Background: I just started with machine learning and I'm considering using it on old data based on which I'm writing a paper. The paper deals with radiation-induced lung damage and the data comprise breathing rate measurements, as well as different types of histological scorings for each animal.

One of the questions I would like to answer in the paper is if the histology is a predictor of the lung damage, and if yes, which feature of the histology is the most important predictor. The outcome "lung damage" is a boolean value based on the breathing frequency.

My idea was to let a random forest predict the outcome using the scoring data and report the important variables in the paper with the statement that "Scorings of the histological features X, Y and Z are the best predictors for lung damage". IMO using machine learning to do that would give me a qualitative measure of important variables, but would spare me the task of developing a complicated model myself which predicts the outcome, as this is not the main point of the paper.

My questions are:

  1. Is this possible and a good idea?
  2. Is the variable importance a robust measure, or will slight changes in the data lead to an entirely different variable importance ranking?
  3. Is the accuracy of the prediction important in this context and how accurate must the prediction be in order for me to be sure that the variable importance is right?

Thank you very much for your insights!


2 Answers 2


It does not really seem that you can justify the "X, Y and Z are best predictors" sentence in this case. At least because all predictors are best for purpose, i.e. are they so specific that they can be used as the final truth in diagnosis, or are they so sensitive that given some predictor values, no cases will be missed, or maybe those perform better than others on average?

What you can state is exactly what you obtained: X, Y and Z scored best on the scale of variable importance of the RandomForest algorithm.

It looks that you studied the association of various predictors with the outcome, a type of study that many researchers do, so I would encourage you to use the de facto standard of reporting association in medical and biological research, namely the combination of odds ratio (effect size) and the p-value for exact Fisher's test. Such measures are reported very often (if not always) and allow other researchers to compare results between papers.

Of course the importance metric will not hurt anyone if you add it to the most commonly used two.

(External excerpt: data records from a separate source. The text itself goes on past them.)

(** X14.  Only [init] can bring an [undefined] entry in.  If no
    registered key holds [undefined], none does after [add], [remove],
    [set] or [get], whatever the arguments (an [undefined] argument is
    replaced by the parameter's default before it is stored); and [init]
    without options leaves no entry at all. *)
Theorem no_undefined_entry_kept key x fb w :
  no_undefined_entry (after (init None) w)
  ∧ (no_undefined_entry w →
     no_undefined_entry (after (add key x) w)
     ∧ no_undefined_entry (after (remove key) w)
     ∧ no_undefined_entry (after (set key x) w)
     ∧ no_undefined_entry (after (get key fb) w)).
Proof.
  split.
  { intros k. rewrite init_without_options. unfold constructor.
    cbn [states]. by rewrite object_lookup_empty. }
  intros Hinv.
  assert (Hdefault : ∀ arg d, d ≠ VUndefined →
            no_undefined_entry
              (settle (JS.assign_property key (JS.default_param arg d)
                         (states (this w))) w).2).
  { intros arg d Hd. apply settle_assign_no_undefined; [|done].
    by apply default_param_never_undefined. }
  unfold after. calls. split; [|split; [|split]].
  - destruct (JS.key_in key (states (this w)));
      [by destruct (JS.template _) | by apply Hdefault].
  - destruct (strict (this w) && negb (JS.key_in key (states (this w))));
      [done|].
    destruct (JS.key_in key (states (this w))); [|done].
    destruct (JS.delete_property key (states (this w))) eqn:Hd;
      simpl; try done.
    apply delete_result in Hd as (_ & _ & Hk & Hother).
    intros k. simpl. destruct (decide (k = key)) as [->|Hne].
    + by rewrite Hk.
    + rewrite Hother by done. apply Hinv.
  - destruct (strict (this w) && negb (JS.key_in key (states (this w))));
      [done | by apply Hdefault].
  - destruct (strict (this w) && negb (JS.key_in key (states (this w))));
      [|done].
    destruct (createOnGet (this w)); [|done].
    specialize (Hdefault fb (VBool false) ltac:(discriminate)).
    destruct (settle _ w) as [[] w1]; simpl in *; try done.
    by destruct (JS.to_String _).
Qed.

Lemma no_undefined_entry_kept_witness :
  no_undefined_entry isBusy
  ∧ no_undefined_entry (after (set "task" (Some VUndefined)) isBusy)
  ∧ states (this (after (set "task" (Some VUndefined)) isBusy)) !! "task"
      = Some (VBool true).
Proof.
  assert (Hstart : no_undefined_entry isBusy).
  { intros k. change ((∅ : object) !! k ≠ Some VUndefined).
    by rewrite object_lookup_empty. }
  destruct (no_undefined_entry_kept "task" (Some VUndefined) None isBusy)
    as (_ & Hkept).
  destruct (Hkept Hstart) as (_ & _ & Hset & _).
  split; [exact Hstart|]. split; [exact Hset | reflexivity].
Defined.

(** X15.  [init] forgets every earlier configuration: [init] twice is the
    second [init] alone, and [init] without options puts the instance back
    to what the constructor builds, whatever it held. *)
Theorem init_overrides options1 options2 w :
  (init options1 ;; init options2)%js w = init options2 w
  ∧ this (after (init None) w) = constructor.
Proof.
  split; [|apply init_without_options].
  unfold bind. by rewrite !init_eq.
Qed.

(** ** The earlier revision *)

Ltac open_earlier w :=
  let st := fresh "st" in
  let en := fresh "en" in
  let out := fresh "out" in
  destruct w as [[st en] out]; simpl in *.

(** X16.  Earlier revision, enforced registration: [set] on a key that is
    not in the registry object stores nothing and only warns, and the
    [get] that follows warns again and returns [false]; the instance is
    untouched. *)
Theorem earlier_unregistered_is_refused key x w :
  Earlier.enforceRegistration (Earlier.this w) = true →
  JS.key_in key (Earlier.states (Earlier.this w)) = false →
  Earlier.set key x w =
    (Normal tt,
     Earlier.mkWorld (Earlier.this w)
       (Earlier.console w ++ [Earlier.msg_use_register key]))
  ∧ Earlier.get key (Earlier.set key x w).2 =
      (VBool false,
       Earlier.mkWorld (Earlier.this w)
         (Earlier.console w
            ++ [Earlier.msg_use_register key; msg_not_registered key])).
Proof.
  intros He Hin. open_earlier w. subst en.
  unfold Earlier.get, Earlier.set. simpl. rewrite Hin. simpl.
  rewrite Hin. simpl. by rewrite <- app_assoc.
Qed.

Lemma earlier_unregistered_is_refused_witness :
  Earlier.get "unregisteredTask"
    (Earlier.set "unregisteredTask" (Some (VBool true))
       (Earlier.init (Some (Earlier.InitOptions.mk (Some true) None))
          (Earlier.mkWorld Earlier.constructor []))).2
  = (VBool false,
     Earlier.mkWorld (Earlier.mkManager ∅ true)
       [Earlier.msg_use_register "unregisteredTask";
        msg_not_registered "unregisteredTask"]).
Proof.
  exact (proj2 (earlier_unregistered_is_refused "unregisteredTask"
                  (Some (VBool true))
                  (Earlier.init
                     (Some (Earlier.InitOptions.mk (Some true) None))
                     (Earlier.mkWorld Earlier.constructor []))
                  eq_refl eq_refl)).
Defined.
(** ** [extend] and [arith_signed] *)

Lemma mask_eq n : 0 <= n < 64 -> u64 (u64 (Z.shiftl 1 n) - 1) = 2 ^ n - 1.
Proof.
  intros. rewrite shiftl_mul, Z.mul_1_l by lia.
  assert (0 < 2 ^ n) by lia.
  assert (2 ^ n < 2 ^ 64) by (apply Z.pow_lt_mono_r; lia).
  rewrite (wrap_small 64 (2 ^ n)) by (split; lia). apply wrap_small. split; lia.
Qed.

Lemma extend_val v n s : 1 <= n <= 64 -> in_width 64 v -> extend v n s = u64 (val n s v).
Proof.
  intros Hn Hv. unfold extend. destruct (Z.eqb_spec n 64) as [->|].
  { destruct s; simpl; [rewrite wrap_sint|rewrite wrap_wrap_le by lia];
      symmetry; apply wrap_small, Hv. }
  rewrite mask_eq, land_mask by lia. fold (wrap n v).
  pose proof (wrap_bound n v ltac:(lia)) as Hw.
  assert (Hp : 2 ^ n < 2 ^ 64) by (apply Z.pow_lt_mono_r; lia).
  destruct s; simpl; [|symmetry; apply wrap_small; destruct Hw; split; lia].
  rewrite shiftl_mul, Z.mul_1_l by lia.
  assert (2 ^ n = 2 * 2 ^ (n - 1)) by (rewrite <- Z.pow_succ_r by lia; f_equal; lia).
  rewrite (wrap_small 64 (2 ^ (n - 1))) by (split; lia).
  rewrite lxor_top; [|lia|replace (n - 1 + 1) with n by lia; done].
  unfold sint. fold (wrap n v). zcases; f_equal; lia.
Qed.

Lemma arith_signed_val v n : 1 <= n <= 64 -> in_width 64 v -> arith_signed v n = sint n v.
Proof.
  intros Hn Hv. unfold arith_signed. rewrite extend_val by done. simpl.
  pose proof (sint_range n v ltac:(lia)) as Hr.
  assert (2 ^ (n - 1) <= 2 ^ 63) by (apply Z.pow_le_mono_r; lia).
  unfold not64. destruct (Z.lt_ge_cases (sint n v) 0).
  - rewrite (wrap_congr 64 (sint n v) (sint n v + 2 ^ 64) (-1)) by lia.
    rewrite wrap_small by (split; lia). zcases; lia.
  - rewrite wrap_small by (split; lia). zcases; lia.
Qed.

Would agree with everything coulminer answered above. Would add a few points that I'm not sure are useful:
- It might be hard to justify using RF over more traditional methods. You'd likely need to emphasize a combination of large number of variables + unknown number of interactions + non-linear effects to be convincing.
- The importance measure try to measure the importance within the RF model. Nothing more. Unless you're building the RF model for other reasons they likely won't add anything. gbm will produce different measures of variable importance - again specific to that model.
- Boruta and similar packages try to find a all-relevant subset of features. I would use them for this purpose, and not put too much weight on the variable importance they produce.
- There is more than one RF variable importance measure. There are two in the randomForest package. One in the party package. A separate one in the randomForestSRC package. You could even use the rminer package. Variable importance may change if you change the sampling (internal undersampling) --> don't think there is a perfect variable importance measure, or one you should put too much faith into.